Moonka D, Nagai S, Harper A, and Salgia R. The impact of the donor risk index on tumor free survival in patients undergoing liver transplantation with hepatocellular carcinoma. Am J Transplant 2017; 17:433.
Am J Transplant
In this study, we look at the impact of donor quality on tumor free survival in patients undergoing liver transplant (LT) with hepatocellular carcinoma (HCC) using the donor risk index (DRI) and its components. METHODS: We looked at all patients who underwent LT from March, 2002 to June, 2015 listed with the UNOS HCC exception. We excluded living donor recipients (214), multi-organ transplants (259), extrahepatic spread at LT (130) cholangiocarcinoma (79) and those who did not survive three months (585) leaving 16,416 patients.
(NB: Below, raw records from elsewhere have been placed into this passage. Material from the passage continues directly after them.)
(** [max] returns the first key, in insertion order, that carries the
    largest value: the values before it are strictly smaller and no value
    after it is larger. *)
Lemma max_from_first (t : score_table) (best : emotion * pyfloat) :
  Forall (fun p => isnan (snd p) = false) (best :: t) ->
  exists pre post v,
    best :: t = pre ++ (max_from best t, v) :: post /\
    Forall (fun p => lt (snd p) v = true) pre /\
    Forall (fun p => not_below v (snd p)) post.
Proof.
  revert best. induction t as [|p t IH]; intros best Hn; simpl.
  - exists [], [], (snd best). split; [now destruct best|]. split; constructor.
  - inversion Hn as [|? ? Hb Hn']; subst.
    inversion Hn' as [|? ? Hp Ht]; subst.
    destruct (gt (snd p) (snd best)) eqn:E.
    + destruct (IH p) as (pre & post & v & Heq & Hpre & Hpost); [now constructor|].
      exists (best :: pre), post, v. split; [simpl; now rewrite Heq|].
      split; [|exact Hpost]. constructor; [|exact Hpre].
      destruct pre as [|p' pre].
      * simpl in Heq. injection Heq as Hp' _. rewrite Hp' in E. exact E.
      * simpl in Heq. injection Heq as <- _.
        inversion Hpre; subst. now apply (lt_trans _ (snd p)).
    + destruct (IH best) as (pre & post & v & Heq & Hpre & Hpost); [now constructor|].
      destruct pre as [|p' pre].
      * simpl in Heq. injection Heq as Hbest Hpt.
        exists [], (p :: t), v. split; [simpl; f_equal; exact Hbest|].
        split; [constructor|]. constructor; [|now rewrite Hpt].
        unfold not_below.
        replace v with (snd best) by (now rewrite Hbest). exact E.
      * simpl in Heq. injection Heq as <- Hpt.
        exists (best :: p :: pre), post, v.
        split; [simpl; do 2 f_equal; exact Hpt|].
        split; [|exact Hpost].
        inversion Hpre as [|? ? Hbv Hpre']; subst.
        constructor; [exact Hbv|]. constructor; [|exact Hpre'].
        now apply (lt_of_not_below (snd p) (snd best) v).
Qed.

Lemma final_scores_nonan (f : features) :
  Forall (fun p => isnan (snd p) = false) (final_scores f).
Proof.
  destruct (final_scores_cases f) as (a & b & c & d & n & _ & _ & [(x & _ & ->) | (_ & ->)]);
    repeat constructor.
Qed.

(** X1.  The label the scorer returns carries a largest score of the
    returned table, and among equal largest scores it is the first in the
    order Alegria, Tristeza, Ansiedad, Enojo, Neutral: every entry before
    it is strictly smaller and no entry after it is larger. *)
Theorem dominant_is_first_maximum (f : features) :
  len f <> 0%nat ->
  exists (r : analysis) (pre post : score_table) (v : pyfloat),
    analyze_emotion_robust f = Ok (Some r) /\
    map fst (scores r) = [Alegria; Tristeza; Ansiedad; Enojo; Neutral] /\
    scores r = pre ++ (emotion_of r, v) :: post /\
    score (emotion_of r) (scores r) = v /\
    Forall (fun p => lt (snd p) v = true) pre /\
    Forall (fun p => lt v (snd p) = false) post.
Proof.
  intros Hlen.
  destruct (analyze_run f Hlen) as (e & base & n & Hrun & _).
  pose proof Hrun as Hrun'. rewrite (analyze_unfold f Hlen) in Hrun'.
  assert (Hkeys : map fst (final_scores f)
                  = [Alegria; Tristeza; Ansiedad; Enojo; Neutral]).
  { destruct (final_scores_cases f)
      as (a & b & c & d & n' & _ & _ & [(x & _ & ->) | (_ & ->)]); reflexivity. }
  destruct (final_scores f) as [|best t] eqn:Ht; [discriminate|].
  destruct (max_from_first t best) as (pre & post & v & Heq & Hpre & Hpost).
  { rewrite <- Ht. apply final_scores_nonan. }
  assert (He : e = max_from best t).
  { cbn [max_key mbind outcome_bind] in Hrun'.
    destruct (confidence_base _ _); cbn [mbind outcome_bind] in Hrun';
      [|discriminate].
    injection Hrun' as Hrun'. congruence. }
  eexists _, pre, post, v. split; [exact Hrun|]. cbn [scores emotion_of].
  split; [exact Hkeys|]. rewrite He. split; [exact Heq|].
  split; [|split; assumption].
  assert (Hin : In (max_from best t, v) (best :: t)).
  { rewrite Heq. apply in_or_app. right. now left. }
  destruct (final_scores_cases f)
    as (a & b & c & d & n' & _ & _ & [(x & _ & Hf) | (_ & Hf)]);
    rewrite Ht in Hf; rewrite Hf in Hin |- *; now apply in_table5.
Qed.

Lemma dominant_is_first_maximum_witness :
  exists (r : analysis) (pre post : score_table) (v : pyfloat),
    analyze_emotion_robust Samples.scenario_b = Ok (Some r) /\
    map fst (scores r) = [Alegria; Tristeza; Ansiedad; Enojo; Neutral] /\
    scores r = pre ++ (emotion_of r, v) :: post /\
    score (emotion_of r) (scores r) = v /\
    Forall (fun p => lt (snd p) v = true) pre /\
    Forall (fun p => lt v (snd p) = false) post.
Proof.
  apply (dominant_is_first_maximum Samples.scenario_b). vm_compute. discriminate.
Defined.

End SelectionFacts.

Section BoundFacts.

Local Opaque Qltb.

Lemma gt_weaken (x : pyfloat) (c c' : Q) :
  c' <= c -> gt x (Fin c) = true -> gt x (Fin c') = true.
Proof.
  intros Hc. destruct x; simpl; try congruence.
  rewrite !Qltb_true. lra.
Qed.

Ltac split_rule :=
  repeat match goal with
         | |- context [if ?c then _ else _] => destruct c eqn:?
         end.

Ltac close_step :=
  cbn; repeat eexists; try lra; try reflexivity.

Lemma tempo_rule_step (x : pyfloat) (a b c d n : Q) :
  exists a' b' c' n',
    tempo_rule x (table5 (Fin a) (Fin b) (Fin c) (Fin d) (Fin n))
      = table5 (Fin a') (Fin b') (Fin c') (Fin d) (Fin n') /\
    (a <= a' /\ a' <= a + 20) /\ (b <= b' /\ b' <= b + 20) /\
    (c <= c' /\ c' <= c + 15) /\ (n <= n' /\ n' <= n + 8).
Proof. unfold tempo_rule. split_rule; close_step. Qed.

Lemma centroid_rule_step (x : pyfloat) (a b c d n : Q) :
  exists a' b' c' n',
    centroid_rule x (table5 (Fin a) (Fin b) (Fin c) (Fin d) (Fin n))
      = table5 (Fin a') (Fin b') (Fin c') (Fin d) (Fin n') /\
    (a <= a' /\ a' <= a + 15) /\ (b <= b' /\ b' <= b + 15) /\
    (c <= c' /\ c' <= c + 12) /\ (n <= n' /\ n' <= n + 5).
Proof. unfold centroid_rule. split_rule; close_step. Qed.

Lemma rms_rule_step (x : pyfloat) (a b c d n : Q) :
  exists a' b' d' n',
    rms_rule x (table5 (Fin a) (Fin b) (Fin c) (Fin d) (Fin n))
      = table5 (Fin a') (Fin b') (Fin c) (Fin d') (Fin n') /\
    (a <= a' /\ a' <= a + 12) /\ (b <= b' /\ b' <= b + 15) /\
    (d <= d' /\ d' <= d + 18) /\ (n <= n' /\ n' <= n + 6) /\
    (gt x (Fin 0.15) = false -> d' = d).
Proof.
  unfold rms_rule.
  destruct (gt x (Fin 0.2)) eqn:E1.
  { pose proof (gt_weaken x 0.2 0.15 ltac:(lra) E1) as G.
    eexists _, _, _, _. split; [cbn; reflexivity|].
    repeat (split; [lra|]). intros H. congruence. }
  destruct (gt x (Fin 0.15)) eqn:E2.
  { eexists _, _, _, _. split; [cbn; reflexivity|].
    repeat (split; [lra|]). discriminate. }
  split_rule; eexists _, _, _, _; (split; [cbn; reflexivity|]);
    repeat (split; [lra|]); reflexivity.
Qed.

Lemma zcr_rule_step (x : pyfloat) (a b c d n : Q) :
  exists b' c' d' n',
    zcr_rule x (table5 (Fin a) (Fin b) (Fin c) (Fin d) (Fin n))
      = table5 (Fin a) (Fin b') (Fin c') (Fin d') (Fin n') /\
    (b <= b' /\ b' <= b + 10) /\ (c <= c' /\ c' <= c + 18) /\
    (d <= d' /\ d' <= d + 10) /\ (n <= n' /\ n' <= n + 6) /\
    (gt x (Fin 0.1) = false -> d' = d).
Proof.
  unfold zcr_rule.
  destruct (gt x (Fin 0.1)) eqn:E1.
  { eexists _, _, _, _. split; [cbn; reflexivity|].
    repeat (split; [lra|]). discriminate. }
  split_rule; eexists _, _, _, _; (split; [cbn; reflexivity|]);
    repeat (split; [lra|]); reflexivity.
Qed.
Patients were evaluated for tumor free survival using donor variables including DRI with Kaplan-Meier (KM) curves with log rank tests. Multivariate modeling was done using competing risks regression analysis. Recurrence data was obtained using post-transplant malignancy forms or cause of death data. RESULTS: Of the 16,416 patients transplanted with HCC exception, 2134 or 13.0% experienced HCC recurrence. Patients were divided into tertiles (Groups 1-3) by DRI. Group 1 had 5275 patients with mean DRI of 1.04 + 0.09 (range of 0.77-1.19). Group 2 contained 5610 patients with mean DRI of 1.38 + 0.11 (range of 1.2-1.57) and Group 3 had a mean DRI of 1.88 + 0.26 (range of 1.58-3.62). Three year tumor free survival for the three groups respectively was 89.2%, 88.2% and 87.7% and the difference was significant (P=0.001). On multivariate analysis, DRI remained significant with a HR of 1.21 (CI 1.09-1.34: P=0.003) per 1.0 point of DRI. In a separate multivariate analysis of the DRI components, donor age over 60 years (HR=1.15: CI 1.03-1.27: P=0.022), donor height (HR=0.99 per cm: CI 0.99-0.99: P=0.042) and national and regional sharing (HR=1.14: CI 1.03-1.24: P=0.017) remained significant whereas donor race, CVA as cause of death, cold ishemia time and DCD or split livers were not. CONCLUSIONS: In patients undergoing LT with HCC, decreased donor quality, as determined by the DRI, is associated with decreased tumor free survival. While the difference is significant on KM assessment and multivariate modeling, the numerical difference is small and is less than 2% at three years after LT. Individual variables of the DRI associated with decreased tumor free survival include older donor age, shorter donor height, and national and regional sharing.